The four actions, as positions

ActionYou are sayingWhat happens
Buy PT“Today’s fixed rate is good. I want certainty.”Your SY becomes PT. Hold to maturity and the fixed rate is yours.
Sell PT“I’d rather have flexible SY now than wait for face value.”Your PT becomes SY, exiting the fixed position early at today’s discount.
Buy YT“Interest will run hotter than the market expects.”Your SY becomes YT, a leveraged bet on the floating rate.
Sell YT“I’ll take the future interest as cash, today.”Your YT becomes SY, converting floating exposure into money now.

YT trades route through the same PT/SY pool in one atomic step. There is no separate YT pool, so YT and PT prices can never disagree with each other. The mechanism is in AMM and YT routing.

Reading the numbers

  • Implied APY (TWAP): the fixed rate the market is offering, averaged over the last 30 minutes. Averaging smooths out any single trade’s footprint, so this is the trustworthy reference number.
  • Spot APY: the same rate at this exact instant. Your trade executes against spot, and your own trade moves it.
  • Maturity: days remaining. The same price discount over less time means a higher yearly rate, so prices get touchier as the clock runs down.
  • Reserves (SY): how much is in the pool. Compare your trade size to it.

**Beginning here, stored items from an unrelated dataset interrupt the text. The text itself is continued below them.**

(* ===== verification/AuthService.v ===== *)
(** * The authentication service ([relayer/src/auth_service.rs])

    The three gRPC handlers over the shared challenge queue, the policies of
    [transaction-relayer/src/main.rs] behind [ValidatorAuther], and the
    interleavings of concurrent handlers: each access to the queue takes its lock
    anew, so a handler is a sequence of atomic steps. *)

From S2P Require Import Prelude External Instances ScheduleCache HealthManager.
From S2P Require Import AuthInterceptor AuthChallenges.
Local Open Scope Z_scope.

(** [trait ValidatorAuther] *)
Class ValidatorAuther `{Sdk} (V : Type) := { is_authorized : V → Pubkey → bool }.

(** [main.rs]: the policies of the running relayer; the handle of the leader
    schedule is the schedule it holds when it is asked. *)
Inductive ValidatorStore `{Sdk} :=
| LeaderSchedule (cache : gmap Slot Pubkey)
| UserDefined (pubkeys : gset Pubkey).

#[global] Instance ValidatorAutherImpl `{Sdk} `{!HashOrder Slot} : ValidatorAuther ValidatorStore := {
  is_authorized store pubkey :=
    match store with
    | LeaderSchedule cache => is_scheduled_validator cache pubkey
    | UserDefined pubkeys => bool_decide (pubkey ∈ pubkeys)
    end }.

Definition AUTH_CHALLENGES_CAPACITY : Z := 100000.

(** [check_health] on the value read behind the shared lock *)
Definition check_health {S} (health_state : HealthState) : Prog S Status unit :=
  fail_if (negb (bool_decide (health_state = Healthy))) (internal "relayer is unhealthy").

(** [client_ip] on [req.remote_addr()] *)
Definition get_client_ip {S} (remote_addr : option IpAddr) : Prog S Status IpAddr :=
  ok_or (internal "request is missing IP address") remote_addr.
Lemma drop_connections_done {E} pks st :
  ∃ st', drop_connections (E := E) pks st = (Done tt, st') ∧
    (∀ p, packet_subscriptions st' !! p =
      if decide (p ∈ pks) then None else packet_subscriptions st !! p) ∧
    num_removed_connections (relayer_metrics st') =
      u64_add (num_removed_connections (relayer_metrics st)) (Z.of_nat (length pks)) ∧
    num_heartbeats (relayer_metrics st') = num_heartbeats (relayer_metrics st) ∧
    slot_leaders st' = slot_leaders st.
Proof.
  unfold drop_connections, with_relayer_metrics. destruct st as [subs h leaders m r].
  assert (Hgo : ∀ subs m, ∃ subs',
    for_each (λ disconnected, modify (λ st,
        {st with packet_subscriptions ::= (λ subs, delete disconnected subs)})) pks
      {| packet_subscriptions := subs; highest_slot := h; slot_leaders := leaders;
         relayer_metrics := m; reported := r |} = (Done tt : Outcome E unit,
        {| packet_subscriptions := subs'; highest_slot := h; slot_leaders := leaders;
           relayer_metrics := m; reported := r |}) ∧
    ∀ p, subs' !! p = if decide (p ∈ pks) then None else subs !! p).
  { clear. intros subs m. revert subs; induction pks as [|pk pks IH]; intros subs; cbn.
    - by exists subs.
    - unfold mbind, Prog_bind. cbn. destruct (IH (delete pk subs)) as (subs' & Hr & Hl).
      exists subs'. split; [exact Hr|]. intros p. rewrite Hl.
      destruct (decide (p = pk)) as [->|Hne].
      + rewrite lookup_delete_eq. rewrite (decide_True (P := pk ∈ pk :: pks)) by set_solver.
        by case_decide.
      + rewrite lookup_delete_ne by done. repeat case_decide; set_solver. }
  destruct m as []. unfold mbind at 1, Prog_bind at 1, modify at 1.
  edestruct Hgo as (subs' & Hr & Hl). cbn.
  eexists. split; [exact Hr|]. by split_and!.
Qed.

(** Dropping every connected validator leaves none. *)
Lemma drop_all_done {E} st :
  ∃ st', drop_connections (E := E) (connected_validators st) st = (Done tt, st') ∧
    packet_subscriptions st' = ∅.
Proof.
  destruct (drop_connections_done (E := E) (connected_validators st) st) as (st' & Hr & Hl & _).
  exists st'. split; [done|]. apply map_empty. intros pk. rewrite Hl. case_decide as Hin; [done|].
  destruct (packet_subscriptions st !! pk) as [c|] eqn:Hc; [|done].
  destruct Hin. apply list_elem_of_fmap. exists (pk, c). by rewrite elem_of_map_iter.
Qed.
(** The reference: which transactions are of interest, given which accounts and
    programs are. *)
Definition of_interest (account program : Pubkey → bool) cache (tx : VersionedTransaction) : bool :=
  existsb (λ '(idx, acc), (is_maybe_writable tx idx && account acc) || program acc)
    (imap pair (static_account_keys tx)) ||
  match address_table_lookups tx with
  | None => false
  | Some tables =>
      existsb (λ table,
        match cache !! account_key table with
        | None => false
        | Some info =>
            existsb (λ idx, match addresses info !! Z.to_nat idx with
                            | Some acc => account acc || program acc | None => false end)
              (writable_indexes table) ||
            existsb (λ idx, match addresses info !! Z.to_nat idx with
                            | Some acc => program acc | None => false end)
              (readonly_indexes table)
        end) tables
  end.

Definition forwards (account program : Pubkey → bool) cache ofac (packet : Packet) : option ProtoPacket :=
  if discard (packet_meta packet) then None
  else
    tx ← deserialize_slice packet;
    if (bool_decide (ofac = ∅) || negb (is_tx_ofac_related tx ofac cache))
       && of_interest account program cache tx
    then packet_to_proto_packet packet else None.

Lemma forwards_unfold account program cache ofac packet :
  forwards account program cache ofac packet =
  if discard (packet_meta packet) then None
  else
    tx ← deserialize_slice packet;
    if (bool_decide (ofac = ∅) || negb (is_tx_ofac_related tx ofac cache))
       && of_interest account program cache tx
    then packet_to_proto_packet packet else None.
Proof. done. Qed.

Variables (clock : nat → Z) (lo hi : Z).
Hypothesis clock_mono : ∀ i j, (i ≤ j)%nat → clock i <= clock j.
Hypothesis clock_range : ∀ n, lo <= clock n <= hi.
Variables (a0 p0 : TimedCache (TimedCaches := TC)).

(** The caches answer as they did at the start, from the next reading on. *)
Definition unchanged_since (st : Interest) : Prop :=
  ∀ t k, clock (reads st) <= t →
    cache_live (accounts_of_interest st) t k = cache_live a0 t k ∧
    cache_live (programs_of_interest st) t k = cache_live p0 t k.

(** The test [m] succeeds when [at_end] does and only if [at_start] does. *)
Definition between {E} (m : Prog Interest E bool) (at_end at_start : bool) : Prop :=
  ∀ st, unchanged_since st → ∃ b st', m st = (Done b, st') ∧ unchanged_since st' ∧
    (at_end = true → b = true) ∧ (b = true → at_start = true).

Lemma between_ret {E} b : between (E := E) (mret b) b b.
Proof. intros st Hst. by exists b, st. Qed.

Lemma between_or_else {E} (m1 m2 : Prog Interest E bool) y1 n1 y2 n2 :
  between m1 y1 n1 → between m2 y2 n2 → between (or_else m1 m2) (y1 || y2) (n1 || n2).
Proof.
  intros Hm1 Hm2 st Hst. destruct (Hm1 st Hst) as (b1 & st1 & Hr1 & Hst1 & Hy1 & Hn1).
  unfold or_else. rewrite (prog_bind_done _ _ _ _ _ Hr1). destruct b1.
  - exists true, st1. rewrite Hn1 by done. by split_and!.
  - destruct (Hm2 st1 Hst1) as (b2 & st2 & Hr2 & Hst2 & Hy2 & Hn2).
    exists b2, st2. split_and!; [done..| |].
    + intros [?|?]%orb_true_iff; [by specialize (Hy1 ltac:(done))|auto].
    + intros. apply orb_true_iff. auto.
Qed.

Lemma between_any {E A} (f : A → Prog Interest E bool) y n l :
  (∀ x, between (f x) (y x) (n x)) → between (any_m f l) (existsb y l) (existsb n l).
Proof.
  intros Hf. induction l as [|x l IH]; cbn; [apply between_ret|]. by apply between_or_else.
Qed.

Lemma clock_step st : clock (reads st) <= clock (S (reads st)).
Proof. apply clock_mono. lia. Qed.

Lemma between_get_aoi {E} acc :
  between (E := E) (get_aoi clock acc) (cache_live a0 hi acc) (cache_live a0 lo acc).
Proof.
  intros st Hst. unfold get_aoi.
  pose proof (cache_get_live (clock (reads st)) acc (accounts_of_interest st)) as Hhit.
  pose proof (λ t k Ht, cache_get_keeps (clock (reads st)) acc (accounts_of_interest st) t k Ht) as Hkeep.
  destruct (cache_get (clock (reads st)) acc (accounts_of_interest st)) as [hit c]. cbn in *.
  pose proof (clock_step st). pose proof (clock_range (reads st)).
  eexists hit, _. split; [done|]. rewrite (proj1 (Hst _ acc ltac:(reflexivity))) in Hhit.
  destruct st as [a p r]. cbn in *. split_and!.
  - intros t k Ht. cbn in *. rewrite Hkeep by lia. apply Hst. cbn. lia.
  - rewrite Hhit. apply cache_live_expires. lia.
  - rewrite Hhit. apply cache_live_expires. lia.
Qed.

Lemma between_get_poi {E} acc :
  between (E := E) (get_poi clock acc) (cache_live p0 hi acc) (cache_live p0 lo acc).
Proof.
  intros st Hst. unfold get_poi.
  pose proof (cache_get_live (clock (reads st)) acc (programs_of_interest st)) as Hhit.
  pose proof (λ t k Ht, cache_get_keeps (clock (reads st)) acc (programs_of_interest st) t k Ht) as Hkeep.
  destruct (cache_get (clock (reads st)) acc (programs_of_interest st)) as [hit c]. cbn in *.
  pose proof (clock_step st). pose proof (clock_range (reads st)).
  eexists hit, _. split; [done|]. rewrite (proj2 (Hst _ acc ltac:(reflexivity))) in Hhit.
  destruct st as [a p r]. cbn in *. split_and!.
  - intros t k Ht. cbn in *. rewrite Hkeep by lia. apply Hst. cbn. lia.
  - rewrite Hhit. apply cache_live_expires. lia.
  - rewrite Hhit. apply cache_live_expires. lia.
Qed.
Local Hint Resolve between_ret between_or_else between_any between_get_aoi between_get_poi : relayer.

Lemma between_of_interest {E} cache tx :
  between (E := E) (or_else (is_aoi_in_static_keys clock tx) (is_aoi_in_lookup_table clock tx cache))
    (of_interest (cache_live a0 hi) (cache_live p0 hi) cache tx)
    (of_interest (cache_live a0 lo) (cache_live p0 lo) cache tx).
Proof.
  unfold of_interest. apply between_or_else.
  - apply between_any. intros [idx acc]. apply between_or_else; [|auto with relayer].
    destruct (is_maybe_writable tx idx); cbn; auto with relayer.
  - unfold is_aoi_in_lookup_table. destruct (address_table_lookups tx); [|auto with relayer].
    apply between_any. intros table. destruct (cache !! account_key table); [|auto with relayer].
    apply between_or_else; apply between_any; intros idx;
      destruct (_ !! Z.to_nat idx); auto with relayer.
Qed.
Lemma service_step_ok s s' :
  rtc step (Service_new cfg k) s → service_inv s → step s s' → service_inv s'.
Proof.
  intros Hrun Hinv Hstep. pose proof Hinv as [Hcore Hpend Hiss Hsub]. pose proof Hstep as Hstep'.
  destruct Hstep as
    [s core' [Hc Hq]|s p' h' Ha|s i req ip resp Hi Ht|s req token Hpres Hr|s header pk hr sender g' Hroom Hpres Hint Hs].
  - eapply (service_inv_grows _ _ [] [] Hstep' Hinv); destruct s; cbn in *; unfold constant;
      rewrite ?app_nil_r; [by eapply rtc_r|done..|by rewrite Hq|done].
  - eapply (service_inv_grows _ _ [] [] Hstep' Hinv); destruct s; cbn in *; unfold constant;
      rewrite ?app_nil_r; [done|by eapply auth_step_inv|done..].
  - destruct (tokens_vouched s i req ip resp Hrun (proj1 Hpend) Hi Ht) as [Ha Hr].
    eapply (service_inv_grows _ _ _ [] Hstep' Hinv); [by destruct s| |by destruct s|by repeat constructor
      |by destruct s; cbn; rewrite app_nil_r|done].
    eapply auth_step_inv; [exact Hpend|]. destruct s. by eapply step_tokens_prepare.
  - pose proof (refreshed_vouched s req token _ Hiss Hpres Hr) as Hv.
    eapply (service_inv_grows _ _ [value token] [] Hstep' Hinv); [by destruct s..| |by destruct s; cbn; rewrite app_nil_r|done].
    apply Forall_singleton. by eapply vouched_stays.
  - pose proof (intercepted_admitted s _ _ _ _ Hiss Hpres Hint) as Hadm. pose proof Hs as Hs'.
    apply subscribe_packets_iff in Hs' as (_ & _ & pk' & [= <-] & Hsd & Hg).
    eapply (service_inv_grows _ _ [] [pk] Hstep' Hinv); [..|apply Forall_singleton; by eapply admitted_stays].
    + destruct s. cbn in *. eapply rtc_r; [exact Hcore|]. by eapply step_subscribe.
    + by destruct s.
    + destruct s. cbn. by rewrite app_nil_r.
    + done.
    + subst. destruct s as [core ? ? ?], core as [? ? ? ? ? ? ? ? ? ? ? []]. cbn. by rewrite fmap_app.
Qed.
(* ===== verification/PacketBlaster.v ===== *)
(** * The packet blaster ([packet_blaster/src/main.rs])

    A load generator beside the relayer: one thread for each key pair, which signs
    batches of ten transfers to itself and sends them to the relayer's TPU over one of
    three kinds of connection.  The thread is a loop over the answers of the network; a
    future over one QUIC stream is a program over what was written to that stream. *)

From S2P Require Import Prelude External Instances.
Local Open Scope Z_scope.

(** ** Arguments and source addresses *)

Inductive Mode :=
| Quic
| Quinn (spam_from_localhost : bool)
| SlowLoris (spam_from_localhost : bool) (chunk_size sleep_interval_ms num_connections
    num_streams_per_conn : Z).

(** [ip_port_offset] is a [u16]; addresses are texts. *)
Record BlasterArgs := {
  rpc_addr : string;
  keypair_path : string;
  tpu_addr : string;
  ip_port_offset : Z;
  loop_sleep_micros : option Z;
  connection_mode : Mode }.

(** [offset.to_be_bytes()], most significant byte first *)
Definition be_byte (k z : Z) : Z := Z.land (Z.shiftr z (8 * k)) 255.
Definition to_be_bytes (z : Z) : Z * Z * Z * Z :=
  (be_byte 3 z, be_byte 2 z, be_byte 1 z, be_byte 0 z).

Definition local_socket_addr (ip_port_offset thread_id : Z) (spam_from_localhost : bool)
    : IpAddr * Z :=
  let offset := u32_add ip_port_offset (u32_wrap thread_id) in
  let '(_, ip1, ip2, ip3) := to_be_bytes offset in
  let port := u16_add 1024 (u16_wrap offset) in
  if spam_from_localhost then (IpV4 127 ip1 ip2 ip3, port) else (IpV4 0 0 0 0, port).

(** The ports [main] says it sends on, both ends included. *)
Definition announced_ports (args : BlasterArgs) (num_pubkeys : Z) : Z * Z :=
  let starting_port := u16_add 1024 (ip_port_offset args) in
  (starting_port, u16_add starting_port (u16_wrap num_pubkeys)).

(** ** Connections *)

(** [quinn::ConnectError] and the other causes are the texts they print. *)
Inductive PacketBlasterError :=
| ConnectError (e : string)
| ConnectionError (e : string)
| WriteError (e : string)
| TransportError (e : string).

Record Connection := { conn_source : IpAddr * Z; conn_dest : string }.
Inductive TpuSender :=
| QuinnSender (connection : Connection)
| SlowLorisSender (connection : Connection) (chunk_size num_streams_per_conn sleep_interval : Z)
| QuicSender (client : string).

(** Whether the endpoint can be made (certificate, source socket), [connect] takes the
    address, and the handshake succeeds. *)
Record ConnectAnswers := { ca_endpoint : bool; ca_connect : bool; ca_handshake : bool }.

Definition setup_quinn_sender (dest_addr : string) (ip_port_offset thread_id : Z)
    (spam_from_localhost : bool) (ans : ConnectAnswers) : Outcome PacketBlasterError Connection :=
  let send_socket_addr := local_socket_addr ip_port_offset thread_id spam_from_localhost in
  if negb (ca_endpoint ans) then Panicked "create_endpoint"
  else if negb (ca_connect ans) then Panicked "called `Result::unwrap()` on an `Err` value"
  else if negb (ca_handshake ans) then Panicked "Failed to bind thread"
  else Done {| conn_source := send_socket_addr; conn_dest := dest_addr |}.
(* ===== verification/Main.v ===== *)
(** * Start-up and the diagnostic server ([transaction-relayer/src/main.rs],
    [core/src/tpu.rs], [web/src/lib.rs])

    [main] as far as it decides anything: the checks on the arguments, the sockets
    it binds, and what it hands to each component; the QUIC servers of the TPU; the
    three pages of the web server. *)

From S2P Require Import Prelude External Instances Tpu Packets ScheduleCache HealthManager.
From S2P Require Import AuthInterceptor AuthChallenges AuthService Forwarder Relayer BlockEngine.
Local Open Scope Z_scope.

(** ** The sockets *)

(** The command-line arguments [main] reads.  A path is its text; [num] and port fields
    are [u16]. *)
Record Args `{Sdk} := {
  args_tpu_quic_port : Z;
  args_num_tpu_quic_servers : Z;
  args_tpu_quic_fwd_port : Z;
  args_num_tpu_fwd_quic_servers : Z;
  args_grpc_bind_ip : IpAddr;
  args_rpc_servers : list string;
  args_websocket_servers : list string;
  args_entrypoint_address : string;
  args_public_ip : option IpAddr;
  args_packet_delay_ms : Z;
  args_block_engine_url : option string;
  args_block_engine_auth_service_url : option string;
  args_keypair_path : string;
  args_allowed_validators : option (list Pubkey);
  args_signing_key_pem_path : string;
  args_verifying_key_pem_path : string;
  args_access_token_ttl_secs : Z;
  args_refresh_token_ttl_secs : Z;
  args_challenge_ttl_secs : Z;
  args_missing_slot_unhealthy_secs : Z;
  args_ofac_addresses : option (list Pubkey);
  args_max_unstaked_quic_connections : Z;
  args_max_staked_quic_connections : Z;
  args_validator_packet_batch_size : nat;
  args_disable_mempool : bool;
  args_forward_all : bool;
  args_slot_lookahead : Z;
  args_staked_nodes_overrides : option string;
  args_enable_lookup_table_refresh : bool;
  args_lookup_table_refresh_secs : Z;
  args_aoi_cache_ttl_secs : Z }.

Section sockets.
Context `{Sdk} `{!NetUtils}.

(** [multi_bind_in_range] on all interfaces, for one socket *)
Definition bind_range {E} (range : Z * Z) : Prog Host E (option (Z * list UdpSocket)) :=
  λ h, let '(r, h') := multi_bind_in_range (IpV4 0 0 0 0) range 1 h in (Done r, h').

(** [(0..num).map(|i| multi_bind_in_range(0.0.0.0, (start + i, start + 1 + i), 1) ..)] *)
Definition bind_server {E} (start i : Z) : Prog Host E (Z * UdpSocket) :=
  bound ← bind_range (u16_add start i, u16_add (u16_add start 1) i);
  '(port, sock) ← unwrap "called `Result::unwrap()` on an `Err` value" bound;
  sock ← unwrap "called `Option::unwrap()` on a `None` value" (last sock);
  mret (port, sock).
Definition bind_servers {E} (start num : Z) : Prog Host E (list (Z * UdpSocket)) :=
  mapM (bind_server start) (z_range 0 num).

(** [Range::contains] *)
Definition range_contains (lo hi x : Z) : bool := (lo <=? x) && (x <? hi).

Definition get_sockets {E} (args : Args) : Prog Host E TpuSockets :=
  assert (args_num_tpu_quic_servers args <? 2 ^ 16 - 1) "assertion failed" ;;
  assert (args_num_tpu_fwd_quic_servers args <? 2 ^ 16 - 1) "assertion failed" ;;
  tpu_end ← unwrap "called `Option::unwrap()` on a `None` value"
    (u16_checked_add (args_tpu_quic_port args) (args_num_tpu_quic_servers args));
  tpu_fwd_end ← unwrap "called `Option::unwrap()` on a `None` value"
    (u16_checked_add (args_tpu_quic_fwd_port args) (args_num_tpu_fwd_quic_servers args));
  let tpu_ports := z_range (args_tpu_quic_port args) tpu_end in
  let tpu_fwd_ports := z_range (args_tpu_quic_fwd_port args) tpu_fwd_end in
  for_each (λ tpu_port,
    assert (negb (range_contains (args_tpu_quic_fwd_port args) tpu_fwd_end tpu_port))
      "assertion failed") tpu_ports ;;
  tpu ← bind_servers (args_tpu_quic_port args) (args_num_tpu_quic_servers args);
  tpu_fwd ← bind_servers (args_tpu_quic_fwd_port args) (args_num_tpu_fwd_quic_servers args);
  assert (bool_decide (tpu_ports = tpu.*1)) "assertion `left == right` failed" ;;
  assert (bool_decide (tpu_fwd_ports = tpu_fwd.*1)) "assertion `left == right` failed" ;;
  mret {| transactions_quic_sockets := tpu.*2; transactions_forwards_quic_sockets := tpu_fwd.*2 |}.

End sockets.

(** ** [main] *)

Section main.
Context `{Sdk} `{!IpText} `{!Chrono} `{!Ed25519} `{!ProtoRoles} `{J : !Jwt DeSerClaims}.
Context `{Q : !KeyedPriorityQueue IpAddr AuthChallenge reverse_cmp}.
Context `{!HashOrder Slot} `{!HashOrder Pubkey} `{!Channels} `{!Histograms}.
Context `{!ProstTime} `{!Keypairs} `{TC : !TimedCaches Pubkey}.
Context `{!NetUtils} `{!KeyFiles Keypair (SigningKey (Jwt := J)) (VerifyingKey (Jwt := J))}.
Context `{!HostFiles}.

(** What [main] hands to each component. *)
Record Setup := {
  setup_public_ip : IpAddr;
  setup_servers : list (string * string);
  setup_lookup_table_refresher : option Z;
  setup_staked_nodes_overrides : gmap Pubkey Z;
  setup_quic_servers : list QuicServer;
  setup_health_threshold : Z;
  setup_keypair : Keypair;
  setup_handler : option BlockEngineConfig;
  setup_block_engine_channel : chan BlockEnginePackets;
  setup_aoi_cache_ttl_secs : Z;
  setup_relayer_config : RelayerConfig;
  setup_relayer : RelayerImpl;
  setup_auth : AuthServiceImpl (J := J) (V := ValidatorStore);
  setup_verifying_key : VerifyingKey (Jwt := J) }.

Definition block_engine_config (args : Args) : option BlockEngineConfig :=
  if negb (args_disable_mempool args) then
    block_engine_url ← args_block_engine_url args;
    let auth_service_url := default block_engine_url (args_block_engine_auth_service_url args) in
    Some {| block_engine_url := block_engine_url; auth_service_url := auth_service_url |}
  else None.

Definition RelayerImpl_new (public_ip : IpAddr) (tpu_quic_ports tpu_fwd_quic_ports : list Z)
    : RelayerImpl :=
  {| tpu_quic_ports := tpu_quic_ports; tpu_fwd_quic_ports := tpu_fwd_quic_ports;
     public_ip := public_ip; relayer_seq := 0; subscription_queue := []; event_loop_alive := true |}.

Definition validator_store (args : Args) (schedule : gmap Slot Pubkey) : ValidatorStore :=
  match args_allowed_validators args with
  | Some pubkeys => UserDefined (list_to_set pubkeys)
  | None => LeaderSchedule schedule
  end.

(** [s.local_addr().unwrap().port()] for each socket *)
Definition socket_ports (sockets : list UdpSocket) : Prog Host Status (list Z) :=
  mapM (λ s, unwrap "called `Result::unwrap()` on an `Err` value" (local_port s)) sockets.

(** The overrides of the stakes, by default none. *)
Definition staked_nodes_overrides (args : Args) : Prog Host Status (gmap Pubkey Z) :=
  match args_staked_nodes_overrides args with
  | None => mret ∅
  | Some p =>
      file ← unwrap "Failed to open staked nodes overrides file" (fs_read p);
      unwrap "Failed to read staked nodes overrides file" (staked_map_id_from_reader file)
  end.

(** Up to the call that serves; [schedule] is what the leader schedule's handle holds
    when the store is asked. *)
Definition main_setup (args : Args) (schedule : gmap Slot Pubkey) : Prog Host Status Setup :=
  public_ip ←
    match args_public_ip args with
    | Some ip => mret ip
    | None =>
        entrypoint ← unwrap "parse entrypoint" (parse_host_port (args_entrypoint_address args));
        unwrap "get public ip address" (get_public_ip_addr entrypoint)
    end;
  assert (is_ipv4 public_ip) "Your public IP address needs to be IPv4" ;;
  assert (negb (is_loopback public_ip)) "Your public IP can't be the loopback interface" ;;
  assert (is_ipv4 (args_grpc_bind_ip args)) "must bind to IPv4 address" ;;
  sockets ← get_sockets args;
  tpu_quic_ports ← socket_ports (transactions_quic_sockets sockets);
  tpu_quic_fwd_ports ← socket_ports (transactions_forwards_quic_sockets sockets);
  keypair ← unwrap "keypair file does not exist" (read_keypair_file (args_keypair_path args));
  unwrap "called `Option::unwrap()` on a `None` value" hostname_get ;;
  assert (length (args_rpc_servers args) =? length (args_websocket_servers args))%nat
    "number of rpc servers must match number of websocket servers" ;;
  let ofac_addresses : gset Pubkey := list_to_set (default [] (args_ofac_addresses args)) in
  overrides ← staked_nodes_overrides args;
  let '(handler, be_channel) := BlockEngineRelayerHandler_new (block_engine_config args)
    (channel (Z.to_nat BLOCK_ENGINE_FORWARDER_QUEUE_CAPACITY)) in
  priv_key ← unwrap "Failed to read signing key file" (fs_read (args_signing_key_pem_path args));
  signing_key ← unwrap "called `Result::unwrap()` on an `Err` value" (private_key_from_pem priv_key);
  pub_key ← unwrap "Failed to read verifying key file" (fs_read (args_verifying_key_pem_path args));
  verifying_key ← unwrap "called `Result::unwrap()` on an `Err` value" (public_key_from_pem pub_key);
  '(auth_svc, _) ← AuthServiceImpl_new (Q := Q) (validator_store args schedule) signing_key verifying_key
    (args_access_token_ttl_secs args) (args_refresh_token_ttl_secs args)
    (args_challenge_ttl_secs args);
  mret {| setup_public_ip := public_ip;
          setup_servers := zip (args_rpc_servers args) (args_websocket_servers args);
          setup_lookup_table_refresher :=
            if args_enable_lookup_table_refresh args
            then Some (args_lookup_table_refresh_secs args * nanos_per_sec) else None;
          setup_staked_nodes_overrides := overrides;
          setup_quic_servers := Tpu_new sockets (args_max_unstaked_quic_connections args)
            (args_max_staked_quic_connections args);
          setup_health_threshold := args_missing_slot_unhealthy_secs args * nanos_per_sec;
          setup_keypair := keypair;
          setup_handler := handler;
          setup_block_engine_channel := be_channel;
          setup_aoi_cache_ttl_secs := args_aoi_cache_ttl_secs args;
          setup_relayer_config :=
            {| ofac_addresses := ofac_addresses;
               validator_packet_batch_size := args_validator_packet_batch_size args;
               forward_all := args_forward_all args;
               slot_lookahead := args_slot_lookahead args |};
          setup_relayer := RelayerImpl_new public_ip tpu_quic_ports tpu_quic_fwd_ports;
          setup_auth := auth_svc;
          setup_verifying_key := verifying_key |}.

The quote already includes the price impact of your own trade, and in a small pool that impact dominates.

Slippage protection

Slippage is the gap between the price you were quoted and the price you actually get, caused by the market moving in between. Every Sidereal swap carries a floor: the minimum you are willing to receive, derived from your quote and a tolerance setting. If the pool moves beyond the tolerance before your transaction lands, the transaction cancels itself instead of filling at the worse price. A cancelled transaction still costs its (tiny) network fee, so in fast-moving conditions, ask for a fresh quote rather than widening the tolerance.